He went on to talk about new electronic "slate" devices that will be available soon, including one from Hewlett-Packard in which Microsoft was involved. These devices will give consumers a bigger screen for TV watching and book reading than many smartphones have. He held up a new portable HD2 device by HTC coming out later this year for T-Mobile that people could use to carry TV content with them. And he demonstrated updated media software that would let consumers record and stream TV content directly to their computers via use of a "cable card" or from content-provider websites.

From early adopters to the mainstream
As some people who listened to his remarks pointed out, there's nothing Mr. Ballmer unveiled that can't already be done today by a savvy geek. But Microsoft would certainly have the power to take a practice that is largely relegated to first adopters and make it more mainstream. In doing so, the Redmond, Wash.-based tech company is likely to help accelerate the movement of traditional TV audiences to other methods of program consumption that rely less on models easy to support with advertising.

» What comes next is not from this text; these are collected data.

(** * AutoViewScript: remote job trigger, archive and retention service

  A shallow embedding of [down_zip.py] (class [FileManager]: the Archive
  Manager and the Retention Manager) and of [server_down.py]
  ([RemoteControlHandler]: the Control Server and the Job Runner thread),
  followed by the properties of the specification that concern them and
  by further properties of the same code.

  Python code that touches the file system, the console, the socket or a
  child process is written in a state-and-exception monad [Py] over a
  record [World]; an exception leaves the effects performed before it in
  place, as in Python. What the environment may refuse the program (a
  file held open, a file that cannot be read or that [zipfile] does not
  accept, a job that cannot be started or does not end) is part of the
  world, so that every [except] branch of the source can be reached. *)

From Stdlib Require Import ZArith Lia Ascii String.
From Stdlib.Init Require Import Byte.
From Equations Require Import Equations.
From stdpp Require Import gmap strings list.

Open Scope string_scope.
Open Scope Z_scope.
Open Scope list_scope.

Set Warnings "-register-all".

(* ===================================================================== *)
(** * Paths *)
(* ===================================================================== *)

Module Path.

(** The three folders the program works in. They are distinct directories,
    so a path is a root together with the components below it:
    - [ZipsDir]: the archive folder [zips_path];
    - [DesktopDir]: [os.path.join(os.path.expanduser("~"), "Desktop")];
    - [VenvScripts]: the folder [venv_path] of the virtual environment. *)
Inductive root := ZipsDir | DesktopDir | VenvScripts.

Record path := Path { proot : root; rel : list string }.

Definition os_sep : string := String (ascii_of_nat 92) EmptyString.

Fixpoint join_with (sep : string) (cs : list string) : string :=
  match cs with
  | [] => EmptyString
  | [c] => c
  | c :: rest => c +:+ sep +:+ join_with sep rest
  end.

(** [os.path.join(p, name)] for a plain file or folder name. *)
Definition os_path_join (p : path) (name : string) : path :=
  Path (proot p) (rel p ++ [name]).

(** [os.path.dirname(p)]. *)
Definition os_path_dirname (p : path) : path :=
  Path (proot p) (removelast (rel p)).

(** The absolute components of a root; [home] is [expanduser("~")]. *)
Definition root_abs (home : list string) (r : root) : list string :=
  match r with
  | ZipsDir => ["D:"; "pyCharmProject"; "AutoViewScript"; "zip"]
  | DesktopDir => home ++ ["Desktop"]
  | VenvScripts => ["D:"; "pyCharmProject"; "AutoViewScript"; ".venv"; "Scripts"]
  end.

Definition abs_components (home : list string) (p : path) : list string :=
  root_abs home (proot p) ++ rel p.

(** The text of a path, as Python prints it. *)
Definition render (home : list string) (p : path) : string :=
  join_with os_sep (abs_components home p).

(** [ntpath.normcase] on the letters of a component: ASCII lower case. *)
Definition lower_ascii (c : ascii) : ascii :=
  let n := nat_of_ascii c in
  if ((65 <=? n)%nat && (n <=? 90)%nat)%bool then ascii_of_nat (n + 32) else c.

Fixpoint normcase (s : string) : string :=
  match s with
  | EmptyString => EmptyString
  | String c s' => String (lower_ascii c) (normcase s')
  end.

(** The loop of [os.path.relpath] that counts the leading components on
    which [start] and [p] agree (compared after [normcase]). *)
Fixpoint common_len (start p : list string) : nat :=
  match start, p with
  | e1 :: start', e2 :: p' =>
      if String.eqb (normcase e1) (normcase e2) then S (common_len start' p') else O
  | _, _ => O
  end.

(** [os.path.relpath(p, start)] on absolute component lists:
    [[pardir] * (len(start_list) - i) + path_list[i:]], and [curdir] when
    that list is empty. *)
Definition os_path_relpath (p start : list string) : list string :=
  let i := common_len start p in
  let rel_list := replicate (length start - i) ".." ++ drop i p in
  match rel_list with
  | [] => ["."]
  | _ => rel_list
  end.

Definition root_eqb (r s : root) : bool :=
  match r, s with
  | ZipsDir, ZipsDir | DesktopDir, DesktopDir | VenvScripts, VenvScripts => true
  | _, _ => false
  end.

Fixpoint components_eqb (l m : list string) : bool :=
  match l, m with
  | [], [] => true
  | a :: l', b :: m' => String.eqb a b && components_eqb l' m'
  | _, _ => false
  end.

Definition path_eqb (p q : path) : bool :=
  root_eqb (proot p) (proot q) && components_eqb (rel p) (rel q).

End Path.
Import Path.

(* ===================================================================== *)
(** * Decimal formatting and [datetime] *)
(* ===================================================================== *)

Module Fmt.

Definition digit_char (d : Z) : ascii := ascii_of_nat (48 + Z.to_nat d).

(** The [k] low decimal digits of [n], most significant first. *)
Fixpoint digits (k : nat) (n : Z) : list ascii :=
  match k with
  | O => []
  | S k' => digits k' (n / 10) ++ [digit_char (n mod 10)]
  end.

(** Number of decimal digits of [n >= 0] (1 for 0). *)
Fixpoint ndigits_go (fuel : nat) (n : Z) : nat :=
  match fuel with
  | O => 1%nat
  | S f => if n <? 10 then 1%nat else S (ndigits_go f (n / 10))
  end.

Definition ndigits (n : Z) : nat := ndigits_go (S (Z.to_nat (Z.log2 n))) n.

(** ["%0kd" % n] for [n >= 0]; [str(n)] is the case [k = 1]. *)
Definition fmt_d (k : nat) (n : Z) : string :=
  string_of_list_ascii (digits (Nat.max k (ndigits n)) n).
(** * ud_search: neighbourhood extraction and summary tables

    A shallow embedding of [extract_neighborhood_genes.py] and
    [summarize_results.py], and the properties of their parsers, of the
    window join and of the two-way aggregation.

    Conventions of the embedding.
    - A Python [str] is a [string]; a character is a code point below 256.
    - A Python [int] is a [Z]; [int(...)] on a string has no bound on the
      number of digits (the interpreter's configurable bound is left out).
    - The midpoints [(start + end) / 2] are computed in [Q].  Python computes
      them in binary64, which is exact on half-integers of magnitude below
      2^52, far above any contig coordinate.
    - A [dict] is a [gmap], a [set] is a [gset]; [defaultdict] lookups that
      create the key are written as an insert over the default.
    - An exception that leaves a function is the left injection of a sum;
      [print] appends to a list of diagnostics. *)

From Stdlib Require Import ZArith QArith Ascii String List Bool Lia Lqa.
From stdpp Require Import base option list list_numbers gmap sets strings
  sorting pretty.

Local Open Scope Z_scope.

(** ** Exceptions and the error monad *)

Inductive exn : Type :=
  | FileNotFoundError
  | PermissionError
  | UnicodeDecodeError
  | CsvError
  | ValueError
  | IndexError.

Definition result (A : Type) : Type := (exn + A)%type.

Definition ret {A} (a : A) : result A := inr a.
Definition raise {A} (e : exn) : result A := inl e.
Definition bind {A B} (m : result A) (k : A -> result B) : result B :=
  match m with
  | inl e => inl e
  | inr a => k a
  end.

Notation "'letM' x ':=' m 'in' k" := (bind m (fun x => k))
  (at level 10, x name, m at level 100, k at level 200).

(** ** The Python built-ins the two scripts use *)

Module Py.

(** [str.isspace] on one character. *)
Definition isspace (c : ascii) : bool :=
  let n := nat_of_ascii c in
  ((9 <=? n) && (n <=? 13) || (28 <=? n) && (n <=? 32)
   || (n =? 133) || (n =? 160))%nat.

Definition isdigit (c : ascii) : bool :=
  let n := nat_of_ascii c in ((48 <=? n) && (n <=? 57))%nat.

Fixpoint lstrip (s : string) : string :=
  match s with
  | EmptyString => EmptyString
  | String c s' => if isspace c then lstrip s' else s
  end.

Fixpoint rstrip (s : string) : string :=
  match s with
  | EmptyString => EmptyString
  | String c s' =>
      match rstrip s' with
      | EmptyString => if isspace c then EmptyString else String c EmptyString
      | r => String c r
      end
  end.

Definition strip (s : string) : string := rstrip (lstrip s).

Definition startswith (s p : string) : bool := String.prefix p s.

(** [s[n:]]: the first [n] characters dropped. *)
Fixpoint skip (n : nat) (s : string) : string :=
  match n, s with
  | O, _ => s
  | S _, EmptyString => EmptyString
  | S n', String _ s' => skip n' s'
  end.

Definition endswith (s p : string) : bool :=
  (String.length p <=? String.length s)%nat
  && String.eqb (skip (String.length s - String.length p) s) p.

(** [sub in s]. *)
Fixpoint contains (sub s : string) : bool :=
  match s with
  | EmptyString => String.prefix sub EmptyString
  | String _ s' => String.prefix sub s || contains sub s'
  end.
(** * Push payload builders of [urbanairship/push/payload.py]

    A shallow embedding of the payload construction functions and the
    properties of them that the specification states.

    Python objects live in a store: a dictionary or a list is a location of
    the heap, so that two names for one dictionary see each other's
    updates.  Every builder is a computation in a state-and-exception monad
    over that heap.

    Embedded are [notification], [ios], [open_platform], [wns_payload],
    [message], [in_app], [device_types], [options], [campaigns],
    [media_attachment], [content] and [crop].  Numbers other than integers
    and the keys of a dictionary other than strings are not represented. *)

From Stdlib Require Import ZArith String Ascii List Bool Lia.
From stdpp Require Import base option list gmap strings fin_maps.

#[local] Set Warnings "-register-all".
Local Open Scope string_scope.
Local Open Scope Z_scope.
Local Open Scope list_scope.

(** ** Values and the heap *)

(** A location is an index into the heap. *)
Abbreviation loc := nat (only parsing).

(** Python values.  A [str] is a sequence of characters, one [ascii] each
    (the [basestring] of Python 2, or a [str] of Python 3 over that
    alphabet).  [VFun] is a module-level function object, named. *)
Inductive value : Type :=
  | VNone
  | VBool (b : bool)
  | VInt (n : Z)
  | VStr (s : string)
  | VTuple (xs : list value)
  | VFun (name : string)
  | VRef (l : loc).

Media outlets and advertisers alike will have to get their heads around the new consumer habits likely to emerge. "People have taken their habits from the web and taken them to other aspects of their media-consumption life," said Barry Frey, executive VP-advanced platforms, Cablevision, during a panel discussion Wednesday.

Microsoft's pronouncements about the future of TV come as a host of tech concerns here are unveiling advanced TV sets that include not only technology to present content in 3-D, but also widgets and other links that bring the interactivity of the web to what was once the solitary living room screen.